Seattle – Padma Lakshmi, the cookbook author and Top Chef Judge, presented her new book “Love, Loss, and What We Ate” on Tuesday, which is more than just a guide to healthy eating. It is a personal memoir that brings together different stories from her childhood, her love affairs and her work through the lens of culinary experiences.

“For the last 10 years, people have seen me … in a very prestigious but very formatted show, playing a very specific role that is appropriate to making that show successful. It is a really thin sliver of my life,” she said.

Padma Lakshmi, the cookbook author and Top Chef Judge, presented her new book “Love, Loss, and What We Ate” on Tuesday. Photo credit: Getty Images
Padma Lakshmi, the cookbook author and Top Chef Judge, presented her new book “Love, Loss, and What We Ate” on Tuesday. Photo credit: Getty Images

The book was originally meant to be a collection full of her healthful eating recipes, but along the way it became a much more personal story. It does include several recipes such as the tangy tamarind chutney and the yogurt rice that she calls “the ultimate South Indian comfort food”. But not just to show a lifestyle form of eating, the recipes she shares narrates her struggles through life as the ginger chutney she says helped raise her spirits following her divorce from Salman Rushdie.

Moreover, the book is the story of how an Indian immigrant connected her birth country and her adopted homes. How a scarred teenager grew to become a TV star trough food.

An immigrant growing up in America

In her book, Lakshmi writes about how she felt as a teenager immigrant in America. She narrates how people would associate her skin color with third world slums, malaria and “the fragrant foods” of her culture.
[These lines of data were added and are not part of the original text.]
(** * Salt Lake County listing crawler: a model of [scripts/salt_lake_county.py]

    The development follows the script top to bottom: the text helpers the
    script borrows from Python ([str.lower], [str.split], [str.strip],
    [str.replace], [re.search]), then [check_memory], [is_valid_url],
    [safe_text], the two extractors and [router_handler], and last the crawl
    itself: handlers that take turns at their [await] points over the shared
    [visited_mls] set, the request queue and the CSV file.

    Conventions of the model.
    - A Python [str] is a [string]; a character stands for the code point of
      the same number, so the text covered is the one made of code points
      below 256.  On that range [lower_char], [isspace] and [isdigit] agree
      with Python's [str.lower], [str.isspace] and the regular-expression
      classes [\s] and [\d].
    - The patterns are read on that text.  The class [[^0-9]] is written
      as the script has it ([Re.not_digit]), apart from [\d]; a letter of a
      pattern under [re.I] matches itself and its other case ([Re.char_i]).
      What is said of a matched word is said with the pattern that matched
      it.
    - [visited_mls] is a [gset string], [user_data] and the [data] dictionary
      of a listing are [gmap string string].
    - What the browser shows is an input: a [Page] gives the answers of
      [query_selector], [wait_for_selector], [content] and of the element
      methods.  A call the script wraps in [try] may answer [Raises]; the
      browser calls it leaves unguarded are taken to answer.
    - [Request.from_url] checks the URL it is given and raises on one that
      is not absolute; in the pagination block no [try] stands around it.
      What a handler hands to [context.add_requests] reaches the queue when
      the handler returns, and not at all when it raises or is cut off. *)

From Stdlib Require Import Ascii String ZArith QArith Lia.
From stdpp Require Import base strings gmap list.
(** X21. For a page returned by the decorated function, whether
    [handle_select] is set or not, the page's own limit and offset take
    precedence over the query's, which only fill what the page leaves
    open. The page is executed iff the resulting limit is absent or within
    the page's bounds, where they are set; otherwise the handler raises
    the [HTTPException] with the configured code, on the parameter
    [limit]. The offset is never checked. *)
Theorem pagination_of_page (handle_select : bool) (page : @LimitOffsetPage Select)
  (limit' offset' : option Z) :
  let effective :=
    {| data := data page;
       limit := match limit page with Some l => Some l | None => limit' end;
       offset := match offset page with Some o => Some o | None => offset' end;
       min_limit := min_limit page;
       max_limit := max_limit page |} in
  let outcome :=
    _pagination_handler select_offset select_limit exec_all response_generator
      handle_select invalid_code invalid_message limit' offset' (APage page) in
  ((forall l, limit effective = Some l ->
      (forall m, min_limit page = Some m -> m <= l)
      /\ (forall M, max_limit page = Some M -> l <= M)) ->
   outcome
   = Ok (Generated (response_generator
           (exec_all (select_limit (select_offset (data page) (offset effective))
                                   (limit effective))))))
  /\ (forall l m, limit effective = Some l -> min_limit page = Some m -> l < m ->
      outcome
      = Raise (HTTPException invalid_code
                 (Some (MStr (invalid_message "limit"
                                ("invalid limit, expect `limit >= " +:+ pretty m
                                   +:+ "`, but got `" +:+ pretty l +:+ "`"))))))
  /\ (forall l M, limit effective = Some l -> max_limit page = Some M -> M < l ->
      (forall m, min_limit page = Some m -> m <= l) ->
      outcome
      = Raise (HTTPException invalid_code
                 (Some (MStr (invalid_message "limit"
                                ("invalid limit, expect `limit <= " +:+ pretty M
                                   +:+ "`, but got `" +:+ pretty l +:+ "`"))))))
  /\ (forall l, limit page = Some l -> limit effective = Some l)
  /\ (forall o, offset page = Some o -> offset effective = Some o).
Proof.
  intros effective outcome. split; [|split; [|split; [|split]]].
  - intros Hb. subst outcome. unfold _pagination_handler. fold effective.
    by rewrite apply_pagination_ok.
  - intros l m Hl Hm Hlt. subst outcome. unfold _pagination_handler.
    fold effective. unfold apply_pagination, both_and_lt. rewrite Hl.
    cbn [min_limit max_limit effective]. rewrite Hm.
    by destruct (Z.ltb_spec l m); [|lia].
  - intros l M Hl HM Hlt Hmin. subst outcome. unfold _pagination_handler.
    fold effective. unfold apply_pagination, both_and_lt. rewrite Hl.
    cbn [min_limit max_limit effective]. rewrite HM.
    destruct (min_limit page) as [m|].
    + specialize (Hmin m eq_refl).
      destruct (Z.ltb_spec l m); [lia|].
      by destruct (Z.ltb_spec M l); [|lia].
    + by destruct (Z.ltb_spec M l); [|lia].
  - intros l Hl. cbn. by rewrite Hl.
  - intros o Ho. cbn. by rewrite Ho.
Qed.

End pagination.

(** ** Further instances *)

Lemma field_order_irrelevant_unless_crash_witness :
  (_rate_limit_middleware (limiter [IP; USERAGENT] AND 0 (seconds 60)) 2 3
     (with_user_agent "1.1.1.1" "curl")
     [ {| fields := [("ip"%string, VStr "1.1.1.1"); ("useragent"%string, VStr "curl")];
          timestamp := 1 |} ]).1
  = (_rate_limit_middleware
       (with_match_fields [USERAGENT; IP] (limiter [IP; USERAGENT] AND 0 (seconds 60)))
       2 3 (with_user_agent "1.1.1.1" "curl")
       [ {| fields := [("ip"%string, VStr "1.1.1.1");
                       ("useragent"%string, VStr "curl")];
            timestamp := 1 |} ]).1.
Proof.
  apply (field_order_irrelevant_unless_crash
           (limiter [IP; USERAGENT] AND 0 (seconds 60)) [USERAGENT; IP] 2 3
           (with_user_agent "1.1.1.1" "curl")
           [ {| fields := [("ip"%string, VStr "1.1.1.1");
                           ("useragent"%string, VStr "curl")];
                timestamp := 1 |} ]).
  - apply perm_swap.
  - right. reflexivity.
  - right. reflexivity.
Defined.

Lemma load_config_keys_formatted_witness :
  formatted_keys (fun _ : string => "log_level"%string) [("log_level"%string, 1)].
Proof.
  apply (load_config_keys_formatted (path := string) (E := unit) (V := Z)
           (fun name => name) (fun p suffix => inr (p +:+ suffix))
           (fun _ => true)
           (fun _ => inr [("Log-Level"%string, 1)])
           (fun _ => "log_level"%string) true).
  vm_compute. reflexivity.
Defined.

(** ** The order of the files *)

Section file_order.

Import Loader.

Context {path E R : Type}.
Variable Path : string -> path.
Variable with_suffix : path -> string -> path.
Variable is_file : path -> bool.
Variable callback : path -> R.

Lemma probe_in_order p suffixes acc :
  probe (fun q suffix => inr (with_suffix q suffix)) is_file
    (fun q => @inr E R (callback q)) p suffixes acc
  = inr (acc ++ map callback (List.filter is_file (map (with_suffix p) suffixes))).
Proof.
  revert acc. induction suffixes as [|suffix suffixes IH]; intros acc; simpl.
  - by rewrite app_nil_r.
  - destruct (is_file (with_suffix p suffix)); simpl; rewrite IH; [|done].
    by rewrite <- app_assoc.
Qed.

(** X25. When neither the re-suffixing nor the callback raises, and at
    least one suffix is given, [_map_files] returns the callback's values
    on the candidate paths that are files, in the order of the file names
    and, for one file name, in the order of the suffixes. *)
Theorem map_files_in_order (filenames : list string) (suffix0 : string)
  (suffixes : list string) :
  _map_files Path (fun q suffix => inr (with_suffix q suffix)) is_file
    (fun q => @inr E R (callback q)) (Many filenames) (Many (suffix0 :: suffixes))
  = inr (map callback
           (List.filter is_file
              (flat_map (fun filename =>
                           map (with_suffix (Path (filename +:+ suffix0)))
                               (suffix0 :: suffixes))
                        filenames))).
Proof.
  unfold _map_files. cbn [as_iterable].
  assert (forall acc,
            each_filename Path (fun q suffix => inr (with_suffix q suffix)) is_file
              (fun q => @inr E R (callback q)) filenames (suffix0 :: suffixes) acc
            = inr (acc ++ map callback
                     (List.filter is_file
                        (flat_map (fun filename =>
                                     map (with_suffix (Path (filename +:+ suffix0)))
                                         (suffix0 :: suffixes))
                                  filenames)))) as Hloop.
  { induction filenames as [|filename filenames IH]; intros acc.
    - simpl. by rewrite app_nil_r.
    - cbn [each_filename flat_map]. rewrite probe_in_order, IH.
      by rewrite List.filter_app, map_app, <- app_assoc. }
  apply (Hloop []).
Qed.

End file_order.

Section later_wins.

Import Loader.

Context {path E V : Type}.
Variable Path : string -> path.
Variable with_suffix : path -> string -> E + path.
Variable is_file : path -> bool.
Variable _load_yaml : path -> E + list (string * V).
Variable _format_key : string -> string.

Lemma get_setitem (d : list (string * V)) k v key :
  get_or_none (setitem d k v) key
  = if decide (k = key) then Some v else get_or_none d key.
Proof.
  unfold get_or_none. induction d as [|[k0 v0] d IH]; simpl.
  - by destruct (decide (k = key)).
  - destruct (decide (k0 = k)) as [->|Hne]; simpl.
    + by destruct (decide (k = key)).
    + destruct (decide (k0 = key)) as [->|Hne']; [by rewrite decide_False|done].
Qed.

Lemma fold_setitem_get (f : string -> string) (items acc : list (string * V)) key :
  get_or_none (fold_left (fun d '(k, v) => setitem d (f k) v) items acc) key
  = match last_formatted f items key with
    | Some v => Some v
    | None => get_or_none acc key
    end.
Proof.
  revert acc. induction items as [|[k v] items IH]; intros acc; simpl; [done|].
  rewrite IH, get_setitem.
  destruct (last_formatted f items key); [done|].
  by destruct (decide (f k = key)).
Qed.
To feel more included into the society she was living then, she divided herself into two people: one who felt connected to her roots and one who wanted to look more American. That is why Lakshmi temporarily changed her name from Padma to Angelique for her four years of high school, even though she ate rice and curry and talked to her mother in a different language.

The Top Chef Judge said that even though she didn’t feel any different or any less American, people in her class didn’t feel she was as American.

Cooking helped her bring some sunshine back into her life

The book also talks about Lakshmi love stories, especially her relationship with Salman Rushdie and how food helped her raise her spirit after their divorce.

After the divorce in 2007, the top chef host moved into the Surrey Hotel in New York City. There, she cooked Kumquat and Ginger Chutney using the kumquats and curry leaves her mother sent in a care package to make this dish. The author shares the recipe as she narrates her story.

She also talked about different relationships she had after her divorce, including Adam Dell, a venture capitalist, and Theodore J. Forstmann, a much older financier and philanthropist who she said taught her unconditional love.

Lakshmi shares the story after the paternity battles she went through with Dell in 2009, again which she could get through thanks to food.

Through the simple ritual of cooking, she writes, “I could lift myself, at least gastronomically, from the gray.”